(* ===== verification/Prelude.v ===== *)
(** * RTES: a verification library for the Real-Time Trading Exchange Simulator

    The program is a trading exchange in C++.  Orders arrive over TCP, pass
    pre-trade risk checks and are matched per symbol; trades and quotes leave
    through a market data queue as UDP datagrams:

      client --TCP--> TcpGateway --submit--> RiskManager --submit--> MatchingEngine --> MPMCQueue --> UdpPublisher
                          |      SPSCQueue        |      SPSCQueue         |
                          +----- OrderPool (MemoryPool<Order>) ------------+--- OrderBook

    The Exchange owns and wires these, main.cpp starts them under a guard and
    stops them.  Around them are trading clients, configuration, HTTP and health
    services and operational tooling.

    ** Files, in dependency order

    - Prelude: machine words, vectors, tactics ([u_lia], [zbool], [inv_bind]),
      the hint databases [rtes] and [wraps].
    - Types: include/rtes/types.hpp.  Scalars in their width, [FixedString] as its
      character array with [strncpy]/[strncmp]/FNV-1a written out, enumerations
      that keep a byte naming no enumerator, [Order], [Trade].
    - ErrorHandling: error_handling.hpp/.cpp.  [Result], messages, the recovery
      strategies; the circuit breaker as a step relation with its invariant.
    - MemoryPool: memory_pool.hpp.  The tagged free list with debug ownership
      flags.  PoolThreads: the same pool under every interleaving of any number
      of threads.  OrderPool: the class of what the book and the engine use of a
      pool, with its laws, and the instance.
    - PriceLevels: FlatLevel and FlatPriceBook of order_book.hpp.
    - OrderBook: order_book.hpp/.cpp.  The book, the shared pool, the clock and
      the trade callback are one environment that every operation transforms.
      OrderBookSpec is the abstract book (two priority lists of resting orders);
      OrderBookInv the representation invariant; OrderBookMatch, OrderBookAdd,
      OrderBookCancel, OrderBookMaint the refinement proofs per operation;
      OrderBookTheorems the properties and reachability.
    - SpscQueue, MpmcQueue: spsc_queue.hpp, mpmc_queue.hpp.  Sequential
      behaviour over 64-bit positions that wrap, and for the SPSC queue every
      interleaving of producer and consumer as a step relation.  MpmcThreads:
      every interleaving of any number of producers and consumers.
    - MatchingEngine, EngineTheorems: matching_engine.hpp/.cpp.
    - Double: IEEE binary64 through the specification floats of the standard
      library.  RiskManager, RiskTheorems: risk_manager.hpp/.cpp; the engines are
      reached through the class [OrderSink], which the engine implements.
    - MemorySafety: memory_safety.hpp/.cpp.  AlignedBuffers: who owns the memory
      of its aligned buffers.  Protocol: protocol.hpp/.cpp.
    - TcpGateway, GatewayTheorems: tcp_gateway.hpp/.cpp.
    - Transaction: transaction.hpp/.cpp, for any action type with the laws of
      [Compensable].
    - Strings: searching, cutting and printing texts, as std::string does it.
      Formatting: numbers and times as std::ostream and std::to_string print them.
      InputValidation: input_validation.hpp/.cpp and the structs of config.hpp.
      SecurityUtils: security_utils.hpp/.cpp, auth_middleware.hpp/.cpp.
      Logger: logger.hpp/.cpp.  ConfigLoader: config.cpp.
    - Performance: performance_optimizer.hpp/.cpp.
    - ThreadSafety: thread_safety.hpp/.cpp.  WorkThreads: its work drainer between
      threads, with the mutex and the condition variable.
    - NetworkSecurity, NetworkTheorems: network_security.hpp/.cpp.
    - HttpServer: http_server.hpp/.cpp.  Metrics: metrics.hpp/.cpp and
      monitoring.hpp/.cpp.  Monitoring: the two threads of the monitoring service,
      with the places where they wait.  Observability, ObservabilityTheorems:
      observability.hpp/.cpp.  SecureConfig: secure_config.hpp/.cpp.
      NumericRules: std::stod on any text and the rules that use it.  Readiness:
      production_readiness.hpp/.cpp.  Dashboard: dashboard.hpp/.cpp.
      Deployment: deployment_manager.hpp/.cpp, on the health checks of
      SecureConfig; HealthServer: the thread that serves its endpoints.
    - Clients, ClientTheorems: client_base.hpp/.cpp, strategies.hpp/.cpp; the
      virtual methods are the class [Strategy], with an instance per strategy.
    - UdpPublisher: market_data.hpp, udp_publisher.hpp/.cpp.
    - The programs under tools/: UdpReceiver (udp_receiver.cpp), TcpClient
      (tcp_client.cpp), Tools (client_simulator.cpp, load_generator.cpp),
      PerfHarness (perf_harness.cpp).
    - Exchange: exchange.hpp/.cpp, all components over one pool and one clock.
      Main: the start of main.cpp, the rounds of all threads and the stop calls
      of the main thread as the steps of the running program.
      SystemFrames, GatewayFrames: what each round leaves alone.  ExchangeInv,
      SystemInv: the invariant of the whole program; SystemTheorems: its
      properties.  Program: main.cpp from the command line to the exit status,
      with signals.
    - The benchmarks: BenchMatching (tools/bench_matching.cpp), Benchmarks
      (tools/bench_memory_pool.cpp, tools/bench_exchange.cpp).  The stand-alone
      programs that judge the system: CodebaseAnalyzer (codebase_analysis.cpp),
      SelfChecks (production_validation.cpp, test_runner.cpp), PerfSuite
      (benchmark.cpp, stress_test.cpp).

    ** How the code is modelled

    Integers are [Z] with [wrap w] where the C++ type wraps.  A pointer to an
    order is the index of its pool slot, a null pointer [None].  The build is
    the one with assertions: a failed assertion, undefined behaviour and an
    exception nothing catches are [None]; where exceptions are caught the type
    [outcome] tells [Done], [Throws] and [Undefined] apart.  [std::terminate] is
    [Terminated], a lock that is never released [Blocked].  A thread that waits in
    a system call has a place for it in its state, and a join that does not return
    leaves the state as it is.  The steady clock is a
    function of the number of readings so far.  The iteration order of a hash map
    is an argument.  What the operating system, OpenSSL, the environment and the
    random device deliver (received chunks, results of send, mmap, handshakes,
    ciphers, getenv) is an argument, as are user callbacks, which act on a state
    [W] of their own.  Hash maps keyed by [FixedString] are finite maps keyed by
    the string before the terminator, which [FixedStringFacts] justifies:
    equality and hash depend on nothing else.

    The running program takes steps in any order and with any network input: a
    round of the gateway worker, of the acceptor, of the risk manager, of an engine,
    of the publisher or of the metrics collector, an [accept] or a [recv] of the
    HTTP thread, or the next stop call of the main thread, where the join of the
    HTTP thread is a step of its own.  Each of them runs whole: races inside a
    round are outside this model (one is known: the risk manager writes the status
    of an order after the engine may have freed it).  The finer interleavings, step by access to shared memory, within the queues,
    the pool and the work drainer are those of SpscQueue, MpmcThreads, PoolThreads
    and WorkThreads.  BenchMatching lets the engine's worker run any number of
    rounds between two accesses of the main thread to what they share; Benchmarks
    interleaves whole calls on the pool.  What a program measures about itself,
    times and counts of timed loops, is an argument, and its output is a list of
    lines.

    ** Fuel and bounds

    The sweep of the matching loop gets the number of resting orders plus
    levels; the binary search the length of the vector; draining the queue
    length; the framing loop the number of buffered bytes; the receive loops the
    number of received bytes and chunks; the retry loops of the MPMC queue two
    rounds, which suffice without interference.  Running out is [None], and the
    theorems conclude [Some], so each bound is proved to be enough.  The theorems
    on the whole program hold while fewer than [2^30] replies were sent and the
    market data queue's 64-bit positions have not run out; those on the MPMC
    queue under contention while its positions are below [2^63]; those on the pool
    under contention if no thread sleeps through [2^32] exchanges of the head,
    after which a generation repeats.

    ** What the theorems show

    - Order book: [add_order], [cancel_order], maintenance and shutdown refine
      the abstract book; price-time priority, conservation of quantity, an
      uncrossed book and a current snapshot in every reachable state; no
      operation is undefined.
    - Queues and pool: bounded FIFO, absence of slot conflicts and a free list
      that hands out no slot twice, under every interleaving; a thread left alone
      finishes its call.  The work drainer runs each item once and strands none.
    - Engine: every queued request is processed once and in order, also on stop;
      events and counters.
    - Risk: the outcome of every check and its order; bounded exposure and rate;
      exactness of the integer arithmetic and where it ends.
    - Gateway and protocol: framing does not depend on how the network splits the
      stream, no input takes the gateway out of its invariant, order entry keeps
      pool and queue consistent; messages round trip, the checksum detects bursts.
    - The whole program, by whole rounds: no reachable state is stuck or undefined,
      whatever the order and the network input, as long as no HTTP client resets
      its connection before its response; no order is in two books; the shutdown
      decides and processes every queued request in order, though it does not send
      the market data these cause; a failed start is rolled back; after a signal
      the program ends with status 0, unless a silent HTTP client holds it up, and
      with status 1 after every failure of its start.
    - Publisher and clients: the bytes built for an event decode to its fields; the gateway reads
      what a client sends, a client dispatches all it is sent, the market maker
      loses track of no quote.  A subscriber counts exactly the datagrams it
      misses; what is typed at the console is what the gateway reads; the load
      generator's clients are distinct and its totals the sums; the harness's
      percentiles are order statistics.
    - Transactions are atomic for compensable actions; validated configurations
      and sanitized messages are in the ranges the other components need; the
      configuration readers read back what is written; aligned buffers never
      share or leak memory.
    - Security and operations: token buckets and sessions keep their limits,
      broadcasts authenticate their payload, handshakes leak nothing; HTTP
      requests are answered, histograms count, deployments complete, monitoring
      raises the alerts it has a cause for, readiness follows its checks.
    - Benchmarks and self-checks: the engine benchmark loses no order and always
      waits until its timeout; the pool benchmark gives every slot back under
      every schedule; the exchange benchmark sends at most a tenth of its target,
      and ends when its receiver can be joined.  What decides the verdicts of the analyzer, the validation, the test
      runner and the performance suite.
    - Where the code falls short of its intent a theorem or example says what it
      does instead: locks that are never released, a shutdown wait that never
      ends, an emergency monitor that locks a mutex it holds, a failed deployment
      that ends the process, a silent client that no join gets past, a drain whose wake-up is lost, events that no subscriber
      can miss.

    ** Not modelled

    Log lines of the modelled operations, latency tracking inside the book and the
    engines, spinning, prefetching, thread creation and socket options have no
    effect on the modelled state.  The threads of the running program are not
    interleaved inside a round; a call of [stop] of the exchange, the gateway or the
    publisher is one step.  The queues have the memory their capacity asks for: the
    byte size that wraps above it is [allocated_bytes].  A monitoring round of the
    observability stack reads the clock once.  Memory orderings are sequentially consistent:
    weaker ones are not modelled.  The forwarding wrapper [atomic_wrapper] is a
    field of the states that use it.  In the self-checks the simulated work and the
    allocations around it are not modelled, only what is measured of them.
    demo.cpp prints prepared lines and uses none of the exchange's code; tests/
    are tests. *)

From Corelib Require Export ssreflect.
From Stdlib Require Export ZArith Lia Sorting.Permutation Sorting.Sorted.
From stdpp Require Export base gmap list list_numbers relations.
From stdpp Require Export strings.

■ Task prompt: The line above containing "what a client", the line containing "engines, spinning, prefetching, thread", and every line between them are to be transcribed exactly; no other line is wanted.

■ Finished exercise:
      what a client sends, a client dispatches all it is sent, the market maker
      loses track of no quote.  A subscriber counts exactly the datagrams it
      misses; what is typed at the console is what the gateway reads; the load
      generator's clients are distinct and its totals the sums; the harness's
      percentiles are order statistics.
    - Transactions are atomic for compensable actions; validated configurations
      and sanitized messages are in the ranges the other components need; the
      configuration readers read back what is written; aligned buffers never
      share or leak memory.
    - Security and operations: token buckets and sessions keep their limits,
      broadcasts authenticate their payload, handshakes leak nothing; HTTP
      requests are answered, histograms count, deployments complete, monitoring
      raises the alerts it has a cause for, readiness follows its checks.
    - Benchmarks and self-checks: the engine benchmark loses no order and always
      waits until its timeout; the pool benchmark gives every slot back under
      every schedule; the exchange benchmark sends at most a tenth of its target,
      and ends when its receiver can be joined.  What decides the verdicts of the analyzer, the validation, the test
      runner and the performance suite.
    - Where the code falls short of its intent a theorem or example says what it
      does instead: locks that are never released, a shutdown wait that never
      ends, an emergency monitor that locks a mutex it holds, a failed deployment
      that ends the process, a silent client that no join gets past, a drain whose wake-up is lost, events that no subscriber
      can miss.

    ** Not modelled

    Log lines of the modelled operations, latency tracking inside the book and the
    engines, spinning, prefetching, thread creation and socket options have no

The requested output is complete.